BHP Billiton will meet with the Centre for Whale Research tomorrow after concerns Ningaloo research into migrating humpback whales had come to an end.
Centre managing director Curt Jenner said BHP originally told CWR they would fund the whale research, which costs $100,000 a year, as long as the resource company had a facility in the area.
It signed a three-year contract which funded the research up to last year’s migration, though Mr Jenner said he had been unsuccessful securing further funding from the minerals and oil-and-gas giant.
BHP Australia and Asia government and external affairs manager Meath Hammond said the company had a long association with CWR.

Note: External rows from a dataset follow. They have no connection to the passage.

(** C1: A successful plan that creates no token: exactly the gas of its
    operations is charged, within its limit; the affected objects are those its
    operations name; each of them keeps its type and gains one version; every
    other object is unchanged; and the store is again well formed and synced. *)
Theorem apply_plan_success st st' p r :
  fits 64 (gas_limit p) → store_inv st → synced st → no_create p →
  apply_plan p st = (st', Ok r) → success r = true →
  gas_used r = plan_cost p ∧ plan_cost p ≤ gas_limit p ∧
  (∀ i, i ∈ affected_objects r ↔ ∃ op, op ∈ operations p ∧ op_target op = i) ∧
  store_inv st' ∧ synced st' ∧
  ∀ i o, ObjectStore.get st i = Some o → ∃ o', ObjectStore.get st' i = Some o' ∧
    Object.object_type o' = Object.object_type o ∧
    (i ∈ affected_objects r → version (Object.meta o') = wrapu 64 (version (Object.meta o) + 1)) ∧
    (i ∉ affected_objects r → o' = o).
Proof.
  intros Hg Hinv Hsync Hnc E Hr. destruct (apply_plan_outcome p st Hg Hinv Hnc)
    as [(r' & E' & Hr')|[(_ & e & r' & _ & E' & Hr')|(Hok & _ & Hle & Hrun & olds & E')]];
    rewrite E in E'; injection E' as -> ->; [congruence..|]. cbn in *.
  assert (∀ i, i ∈ sort_dedup (targets p) ↔ i ∈ targets p) as Hin by apply elem_of_sort_dedup.
  destruct (committed_inv p st Hinv Hok) as [Hinv' Hsync'].
  split_and!; [done|done| |done|done|].
  - intros i. rewrite Hin. unfold targets. rewrite list_elem_of_fmap. naive_solver.
  - intros i o Ho. setoid_rewrite Hin.
    pose proof (committed_cell p st i Hinv Hsync Hok) as Hcell.
    pose proof (f_equal c_object Hcell) as Hobj. unfold ObjectStore.get in *.
    change (objects (committed p st) !! i = c_object (if decide (i ∈ targets p) then
      sync_cell (bump_cell (get_cell (run p st).1.1 i)) else get_cell st i)) in Hobj.
    destruct (decide (i ∈ targets p)) as [Hi|Hi].
    + destruct (sync_bump_object st (get_cell (run p st).1.1 i) i o Hinv Hsync) as (o' & E1 & E2 & E3);
        [apply (run_sig _ _ _ _ (run_spec_of p st Hinv Hok))|done|].
      exists o'. split_and!; [by rewrite Hobj|done|done|done].
    + exists o. split_and!; [by rewrite Hobj|done|done|done].
Qed.
End properties.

“We recognise the importance of this type of research, and are currently looking at a new research proposal which will examine the migration pathways and critical habitats of humpback and blue whales in Western Australia, he said.
Mr Hammond said it was hoped a decision would be made on this in coming months. However, with this year’s research due to start imminently, Mr Jenner said the long-running data on population would be broken due to the lack of funding this year.
After the Northern Guardian contacted BHP Billiton, Mr Jenner confirmed Mr Hammond contacted him and the two parties would meet this week.
Mr Jenner believed confusion may have arisen over which year’s migrations were being funded so BHP may not have realised there was no funding for 2012 migration records.
The humpback population migrating between Antarctica and the Kimberley is the biggest in the Southern Hemisphere, with Ningaloo providing a migration bottleneck.
The population has grown 10 to 12 per cent per year in recovery from 20th century whaling.
Mr Jenner said CWR researchers were the only people currently monitoring the WA humpback population – some 35,000 whales.